I didn't know Bapa Alex personally and this week was the first time I had been to his home. Still, his sudden death shakes me. This family was one of the first to start the GKII denomination church here in Sentani. We attend one of the church plants that grew out of this family's work in the town. He and his family are well known and loved by many in Sentani.

With Bapa Alex's passing, I realised I have no idea how to grieve in a new culture. The idea of a church service held in the home immediately after a death is very new to me. Friends have talked about how important specific number of days after the death are. The third day and the fortieth day being the most important, and how friends and family interact on those days.

Although the 'how' of grief may be different, the heart of grief remains the same. A beloved father and mentor is gone. He will be sorely missed by the community he loved and served. I am glad to have had the opportunity to shake his hand on this side of eternity.

Yes, we are of good courage, and we would rather be away from the body and at home with the Lord. 2 Corinthians 5:8

This week at Velvet Ashes others are sharing their stories of grief as well.

Sunday, June 22, 2014

One Question: Advice on Serving in Malaysia

Recently, I wrote to many friends who are nationals of countries that receive missionaries. All of these friends have worked with westerners and many of them have served as missionaries themselves. I asked my friends to respond to one question, “What advice would you give a western missionary coming to serve in your country?” 

Every Monday, internet access permitting, I post their responses. Last week we heard from Sugi from Java, Indonesia and the week before from Soro here in Papua. If you missed it, you can read Sugi's letter here and Soro's letter here.
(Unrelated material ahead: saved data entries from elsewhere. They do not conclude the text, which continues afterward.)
(** ** The answer *)
Definition build_answer (lo hi : Store) (repo : RepoId) (prov : ProviderInstance) (retry_ : bool) (kind : option ExactResultKind)
    (text : string) (j : Json) : Prop :=
  exists row checkout_name tag output,
    as_Answer j = Ok (summary_of row checkout_name tag, output) /\ seen lo hi repo (br_commit row) row /\
    validate_object_id (br_commit row) = Ok tt /\ selected repo prov text (br_commit row) checkout_name tag /\
    names_checkout text checkout_name tag /\
    (retry_ = true -> retried lo hi repo (br_commit row) row) /\
    match kind with
    | Some kind => exists c, output = Some c /\ answered cfg lo hi repo prov (ancestor := ancestor) (br_commit row) kind c
    | None => output = None
    end.
Lemma build_answer_mono lo lo' hi repo prov retry_ kind text j : later lo' lo ->
  build_answer lo hi repo prov retry_ kind text j -> build_answer lo' hi repo prov retry_ kind text j.
Proof.
  intros Hl (row & c & t & o & H1 & H2 & H3 & H4 & H5 & H6 & H7). exists row, c, t, o.
  split_and!; [done|by apply (seen_mono cfg lo lo' hi hi)|done|done|done| |].
  - intros Hr k Hk. destruct (H6 Hr k Hk) as (st & ? & ? & ?). exists st. split_and!; [by transitivity lo|done|done].
  - destruct kind as [kind|]; [|done]. destruct H7 as (x & -> & Hx). exists x. split; [done|]. by apply (answered_mono cfg lo lo' hi hi).
Qed.
Lemma admit_resolved_spec st repo prov resolved retry_ kind text selector :
  repo_ok repo -> Selector_parse text = Ok selector ->
  selected repo prov text (re_commit resolved) (re_checkout_name resolved) (tag_of resolved) ->
  aspec st (admit_resolved repo resolved retry_ ((fun kind => (prov, kind)) <$> kind))
    (fun st' j => build_answer st st' repo prov retry_ kind text j).
Proof.
  intros Hrepo Hp Hnamed. pose proof (selected_checkout _ _ _ _ _ _ Hnamed) as Hchecked. unfold admit_resolved.
  eapply aspec_bind; [by refusing admit_build_spec|]. intros st1 [row inserted] Hl1 [Hseen Hretry]. cbn [fst] in *.
  pose proof (seen_ok cfg Hmax Hbounds _ _ _ _ _ Hseen) as (Hc & Hid & _).
  assert (Hans : forall st' output j, later st1 st' ->
    (forall j, output = Some j -> j <> JNull) ->
    (match kind, output with
     | Some kind, Some j => exists c, as_CommitOutput j = Ok c /\ answered cfg st st' repo prov (ancestor := ancestor) (re_commit resolved) kind c
     | None, None => True
     | _, _ => False
     end) ->
    (let body := index_set "checkout_name" (json_opt JStr (re_checkout_name resolved)) (build_summary_body row) in
     let body := match tag_of resolved with Some tag => index_set "tag" (JStr tag) body | None => body end in
     let body := match output with Some j => index_set "output" j body | None => body end in j = body) ->
    build_answer st st' repo prov retry_ kind text j).
  { intros st' output j Hl Hj Hout ->. pose proof (read_answer row (re_checkout_name resolved) (tag_of resolved) output Hj) as Hread.
    cbv zeta in Hread. assert (Hs' : seen st st' repo (re_commit resolved) row) by (by apply (seen_mono cfg st st st1 st')).
    destruct kind as [kind|], output as [jo|]; try done.
    - destruct Hout as (c & Hoc & Hans). rewrite Hoc in Hread. eexists row, _, _, _. split; [exact Hread|]. rewrite Hc.
      split_and!; [done|done|exact Hnamed|exact Hchecked| |by exists c].
      intros Hr k Hk. destruct (Hretry Hr k Hk) as (s & ? & ? & ?). exists s. split_and!; [done|by transitivity st1|done].
    - eexists row, _, _, _. split; [exact Hread|]. rewrite Hc. split_and!; [done|done|exact Hnamed|exact Hchecked| |done].
      intros Hr k Hk. destruct (Hretry Hr k Hk) as (s & ? & ? & ?). exists s. split_and!; [done|by transitivity st1|done]. }
  destruct kind as [kind|]; cbn [fmap option_fmap option_map].
  - eapply aspec_bind; [by apply (output_body_spec cfg Hmax Hbounds st st1 repo prov (re_commit resolved))|].
    intros st2 j Hl2 (c & Hc2 & Hans2). apply aspec_ret. intros st3 Hl3. apply (Hans st3 (Some j)).
    + by transitivity st2.
    + intros j' [= <-] ->. by vm_compute in Hc2.
    + exists c. split; [done|]. by apply (answered_mono cfg st st st2 st3).
    + done.
  - apply aspec_ret. intros st2 Hl2. by apply (Hans st2 None).
Qed.

Lemma post_build_spec st repo prov request : repo_ok repo ->
  aspec st (post_build repo prov request)
    (fun st' j => build_answer st st' repo prov (bq_retry request) (bq_kind request) (bq_selector request) j).
Proof.
  intros Hrepo. unfold post_build.
  eapply aspec_bind with (Q := fun _ s => Selector_parse (bq_selector request) = Ok s);
    [by refusing cspec_lift; intros x -> |]. intros st1 selector Hl1 Hp.
  eapply aspec_bind with (Q := fun _ _ => True).
  { apply aspec_or_refuse; [apply _|]. eapply cspec_bind; [apply (cspec_query cfg)|]. intros. by apply cspec_ret. }
  intros st2 added Hl2 _. destruct added; cbn [negb]; [|refusal].
  eapply aspec_bind; [by eapply resolve_spec|]. intros st3 resolved Hl3 Hn.
  eapply aspec_weaken; [by eapply admit_resolved_spec|]. intros st4 j Hl4 H.
  assert (Hl : later st st3) by (transitivity st1; [done|]; by transitivity st2). by apply (build_answer_mono st3 st).
Qed.

(** C19: [POST .../builds], whatever other requests and the workers do to the control
    store between its calls: it never panics; a selector that is none is refused
    before upstream or the store is asked; and the answer is read by a client as the
    state, at some time of the request, of the row of the selector's commit: the
    commit given, the commit of upstream's [HEAD], or that of the ref upstream has
    under the name, be it a branch, a tag or a full ref; so of [HEAD] and its branch,
    of the exact ref, or of the branch before the tag, in whatever refs upstream has.
    It names the branch or the tag that ref is, and of a short name or [HEAD] never one
    git would not check out; with [retry] an output is failed only when the repository
    was removed meanwhile; and the output asked for is what [GET] answers of that
    commit. *)
Theorem post_build_answers sv repo prov request :
  server_ok cfg sv (ancestor := ancestor) -> repo_ok repo ->
  (forall e, Selector_parse (bq_selector request) = Err e ->
     post_build repo prov request sv = (sv, inr (Refused (api_error 400 "invalid_selector" e)))) /\
  match post_build repo prov request sv with
  | (sv', inl j) => server_ok cfg sv' (ancestor := ancestor) /\ later (sv_store sv) (sv_store sv') /\
      build_answer (sv_store sv) (sv_store sv') repo prov (bq_retry request) (bq_kind request) (bq_selector request) j /\
      forall refs, upstream_has repo prov refs -> exists answer, as_Answer j = Ok answer /\
        selected_of refs (bq_selector request) (bs_commit answer.1) (bs_checkout_name answer.1) (bs_tag answer.1)
  | (sv', inr (Refused e)) => server_ok cfg sv' (ancestor := ancestor) /\ later (sv_store sv) (sv_store sv') /\ Refuses e
  | (_, inr Panicked) => False
  end.
Proof.
  intros Hsv Hrepo. split; [intros e He; unfold post_build, abind, or_refuse, lift; by rewrite He|].
  pose proof (run_spec cfg _ (fun st st' j => build_answer st st' repo prov (bq_retry request) (bq_kind request) (bq_selector request) j)
    sv Hsv (fun st => post_build_spec st repo prov request Hrepo)) as H.
  destruct (post_build repo prov request sv) as [sv' [j|[e|]]]; [|done..]. destruct H as (H1 & H2 & H3).
  split; [exact H1|]. split; [exact H2|]. split; [exact H3|]. intros refs Hrefs.
  destruct H3 as (row & checkout & tag & o & Hread & _ & _ & Hs & _). eexists. split; [exact Hread|]. cbn.
  by apply (selected_refs repo prov).
Qed.
End thms.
 Advice from Kae on serving in Malaysia

Bio: A Malaysian growing up in multicultural but still very Eastern cultured Malaysia, Kae first met the ‘West’ in her late teens at university in England. She later married a western culture French husband, and the two encountered many cultural clashes at the beginning. She describes finally coming to the understanding that their actions weren’t just about individual personalities, but also a reflection of each other’s culture. 

Kae describes her family life as “a bright and noisy space, and with our bicultural or third culture kids, I can say the journey has been exhilarating, excruciating, enriching.” Kae highly recommends the book Foreign to Familiar for anyone interested in better understanding how to navigate cross-cultural relationships.

Q: What advice would you give to a western missionary coming to serve in Malaysia?

I think one main difference is perhaps where the west values efficiency, or goals and objectives achieved, the east values RELATIONSHIPS, or networks and contacts made. So I spend and value my time differently: for me every moment I spend chatting and eating with someone is as valuable if not more, as every moment a westerner may spend doing something else to achieve a goal. 

I hope a western missionary will learn to appreciate the importance "easterners" attach to dialogue, communication, building relationships. I hope you will then find less frustration in how long it takes to get things done. Things will get done when the groundwork is laid, when friendships are made, but first, let's go and have a cup of tea, get to know you and get to know me!